**** Records for this task
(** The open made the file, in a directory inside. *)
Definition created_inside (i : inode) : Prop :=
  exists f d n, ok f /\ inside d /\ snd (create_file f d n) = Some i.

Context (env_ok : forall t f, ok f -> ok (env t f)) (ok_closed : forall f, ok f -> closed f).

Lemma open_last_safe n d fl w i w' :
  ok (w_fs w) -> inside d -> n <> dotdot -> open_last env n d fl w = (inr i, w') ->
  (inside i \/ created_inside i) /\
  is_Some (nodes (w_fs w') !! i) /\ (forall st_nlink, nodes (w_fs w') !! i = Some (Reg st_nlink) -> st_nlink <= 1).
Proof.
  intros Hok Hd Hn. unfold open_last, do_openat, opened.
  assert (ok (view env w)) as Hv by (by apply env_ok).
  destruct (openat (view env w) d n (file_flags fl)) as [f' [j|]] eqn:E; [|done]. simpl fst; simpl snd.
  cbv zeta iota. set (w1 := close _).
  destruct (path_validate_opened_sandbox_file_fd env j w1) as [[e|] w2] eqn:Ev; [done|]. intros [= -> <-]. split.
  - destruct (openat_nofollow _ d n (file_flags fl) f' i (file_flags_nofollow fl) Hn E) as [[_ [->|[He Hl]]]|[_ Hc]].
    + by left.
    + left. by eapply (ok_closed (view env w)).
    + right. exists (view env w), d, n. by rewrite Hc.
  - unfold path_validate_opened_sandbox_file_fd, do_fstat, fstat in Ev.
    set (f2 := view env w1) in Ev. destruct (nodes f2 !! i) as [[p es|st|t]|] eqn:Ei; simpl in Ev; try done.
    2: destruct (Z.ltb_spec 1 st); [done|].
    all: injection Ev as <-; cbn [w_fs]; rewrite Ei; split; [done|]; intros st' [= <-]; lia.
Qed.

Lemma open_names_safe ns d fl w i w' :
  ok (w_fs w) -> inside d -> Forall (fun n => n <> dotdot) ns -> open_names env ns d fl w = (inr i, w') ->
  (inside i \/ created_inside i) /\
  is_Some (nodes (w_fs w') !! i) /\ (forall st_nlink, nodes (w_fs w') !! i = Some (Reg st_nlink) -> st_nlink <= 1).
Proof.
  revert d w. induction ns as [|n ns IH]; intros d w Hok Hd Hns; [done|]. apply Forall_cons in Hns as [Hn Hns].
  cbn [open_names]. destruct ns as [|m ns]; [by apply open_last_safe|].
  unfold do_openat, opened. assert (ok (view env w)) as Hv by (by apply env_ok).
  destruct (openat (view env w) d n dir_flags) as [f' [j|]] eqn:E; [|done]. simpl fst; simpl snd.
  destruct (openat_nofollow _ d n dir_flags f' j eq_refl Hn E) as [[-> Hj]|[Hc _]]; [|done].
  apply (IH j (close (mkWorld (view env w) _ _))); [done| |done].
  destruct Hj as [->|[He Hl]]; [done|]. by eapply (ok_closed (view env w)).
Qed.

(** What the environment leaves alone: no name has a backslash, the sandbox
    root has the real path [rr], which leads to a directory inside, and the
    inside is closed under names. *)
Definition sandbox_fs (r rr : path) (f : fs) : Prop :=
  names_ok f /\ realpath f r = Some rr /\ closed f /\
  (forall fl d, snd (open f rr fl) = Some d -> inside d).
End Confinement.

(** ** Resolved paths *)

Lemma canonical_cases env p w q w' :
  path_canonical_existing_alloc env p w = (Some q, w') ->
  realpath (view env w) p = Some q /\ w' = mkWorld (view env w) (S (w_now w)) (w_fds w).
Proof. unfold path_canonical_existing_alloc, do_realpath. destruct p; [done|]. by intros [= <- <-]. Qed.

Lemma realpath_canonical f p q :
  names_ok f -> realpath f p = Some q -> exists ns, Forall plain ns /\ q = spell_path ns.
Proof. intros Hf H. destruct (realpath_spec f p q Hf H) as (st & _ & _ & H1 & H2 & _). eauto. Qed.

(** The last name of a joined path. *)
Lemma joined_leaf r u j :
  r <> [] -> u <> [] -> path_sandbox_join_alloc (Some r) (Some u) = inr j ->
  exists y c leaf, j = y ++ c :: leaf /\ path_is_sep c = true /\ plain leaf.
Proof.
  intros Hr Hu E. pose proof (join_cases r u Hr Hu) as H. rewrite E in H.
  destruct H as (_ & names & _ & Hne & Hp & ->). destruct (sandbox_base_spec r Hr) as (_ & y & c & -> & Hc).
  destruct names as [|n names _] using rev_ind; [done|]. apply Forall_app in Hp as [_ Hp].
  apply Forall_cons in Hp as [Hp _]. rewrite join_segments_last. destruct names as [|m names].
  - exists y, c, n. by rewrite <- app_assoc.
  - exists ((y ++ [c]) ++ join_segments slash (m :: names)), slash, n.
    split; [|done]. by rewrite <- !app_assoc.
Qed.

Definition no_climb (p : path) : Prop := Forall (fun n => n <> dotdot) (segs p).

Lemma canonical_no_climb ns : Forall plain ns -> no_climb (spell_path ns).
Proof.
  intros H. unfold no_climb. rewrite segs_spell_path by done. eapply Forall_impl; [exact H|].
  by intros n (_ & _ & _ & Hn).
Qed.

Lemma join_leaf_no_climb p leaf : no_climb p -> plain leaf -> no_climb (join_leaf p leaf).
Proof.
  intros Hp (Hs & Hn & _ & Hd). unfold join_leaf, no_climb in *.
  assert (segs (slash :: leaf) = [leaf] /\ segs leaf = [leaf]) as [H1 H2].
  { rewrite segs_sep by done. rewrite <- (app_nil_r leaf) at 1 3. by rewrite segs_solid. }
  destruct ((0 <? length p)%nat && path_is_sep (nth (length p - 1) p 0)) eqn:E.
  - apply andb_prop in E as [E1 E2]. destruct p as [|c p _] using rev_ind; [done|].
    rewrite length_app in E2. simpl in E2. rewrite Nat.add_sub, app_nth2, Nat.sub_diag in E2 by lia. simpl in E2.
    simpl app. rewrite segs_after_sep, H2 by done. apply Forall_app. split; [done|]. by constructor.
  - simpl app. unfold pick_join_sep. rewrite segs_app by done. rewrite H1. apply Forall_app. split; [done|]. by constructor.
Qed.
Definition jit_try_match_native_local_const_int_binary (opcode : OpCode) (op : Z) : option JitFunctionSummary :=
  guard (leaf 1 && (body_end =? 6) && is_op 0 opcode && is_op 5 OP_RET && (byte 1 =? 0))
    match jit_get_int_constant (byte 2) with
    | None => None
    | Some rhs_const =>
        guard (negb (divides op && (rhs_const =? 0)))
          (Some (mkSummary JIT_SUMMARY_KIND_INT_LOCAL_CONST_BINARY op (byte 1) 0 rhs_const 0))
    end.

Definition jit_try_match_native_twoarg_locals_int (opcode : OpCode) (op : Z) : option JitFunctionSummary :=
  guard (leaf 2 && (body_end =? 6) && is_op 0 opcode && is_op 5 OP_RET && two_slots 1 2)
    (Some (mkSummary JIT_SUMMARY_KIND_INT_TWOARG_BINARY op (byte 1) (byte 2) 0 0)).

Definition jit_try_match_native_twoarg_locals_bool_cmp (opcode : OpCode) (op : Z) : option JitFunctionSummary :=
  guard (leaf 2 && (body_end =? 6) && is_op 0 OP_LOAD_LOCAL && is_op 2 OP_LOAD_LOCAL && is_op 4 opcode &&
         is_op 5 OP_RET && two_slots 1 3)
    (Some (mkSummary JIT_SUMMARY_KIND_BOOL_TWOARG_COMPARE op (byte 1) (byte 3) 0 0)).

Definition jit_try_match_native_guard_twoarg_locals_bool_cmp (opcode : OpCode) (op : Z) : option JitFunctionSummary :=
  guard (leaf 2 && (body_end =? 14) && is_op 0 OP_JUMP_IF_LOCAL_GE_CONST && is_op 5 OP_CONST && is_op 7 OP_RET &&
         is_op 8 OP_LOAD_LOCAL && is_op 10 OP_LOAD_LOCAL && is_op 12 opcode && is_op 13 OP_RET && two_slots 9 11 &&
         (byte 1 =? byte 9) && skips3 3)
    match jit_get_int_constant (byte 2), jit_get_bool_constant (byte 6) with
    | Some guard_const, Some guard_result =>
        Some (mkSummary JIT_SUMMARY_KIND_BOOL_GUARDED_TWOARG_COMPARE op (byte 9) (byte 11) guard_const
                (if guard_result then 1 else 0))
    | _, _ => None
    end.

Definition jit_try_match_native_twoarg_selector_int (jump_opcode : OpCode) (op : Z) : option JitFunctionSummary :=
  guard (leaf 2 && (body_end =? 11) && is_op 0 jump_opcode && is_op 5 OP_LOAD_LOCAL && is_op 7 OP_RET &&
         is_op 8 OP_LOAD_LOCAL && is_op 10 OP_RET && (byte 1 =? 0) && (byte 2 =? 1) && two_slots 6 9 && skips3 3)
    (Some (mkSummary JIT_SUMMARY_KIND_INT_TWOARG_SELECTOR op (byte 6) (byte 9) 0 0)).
********
* Assigned task *
Beginning at the line with "intros Hok Hd" and ending at the line with "- unfold path_validate_opened_sandbox_file_fd, do_fstat, fstat", reproduce each line of the data above exactly, and add no other lines.

* Your solution *
  intros Hok Hd Hn. unfold open_last, do_openat, opened.
  assert (ok (view env w)) as Hv by (by apply env_ok).
  destruct (openat (view env w) d n (file_flags fl)) as [f' [j|]] eqn:E; [|done]. simpl fst; simpl snd.
  cbv zeta iota. set (w1 := close _).
  destruct (path_validate_opened_sandbox_file_fd env j w1) as [[e|] w2] eqn:Ev; [done|]. intros [= -> <-]. split.
  - destruct (openat_nofollow _ d n (file_flags fl) f' i (file_flags_nofollow fl) Hn E) as [[_ [->|[He Hl]]]|[_ Hc]].
    + by left.
    + left. by eapply (ok_closed (view env w)).
    + right. exists (view env w), d, n. by rewrite Hc.
  - unfold path_validate_opened_sandbox_file_fd, do_fstat, fstat in Ev.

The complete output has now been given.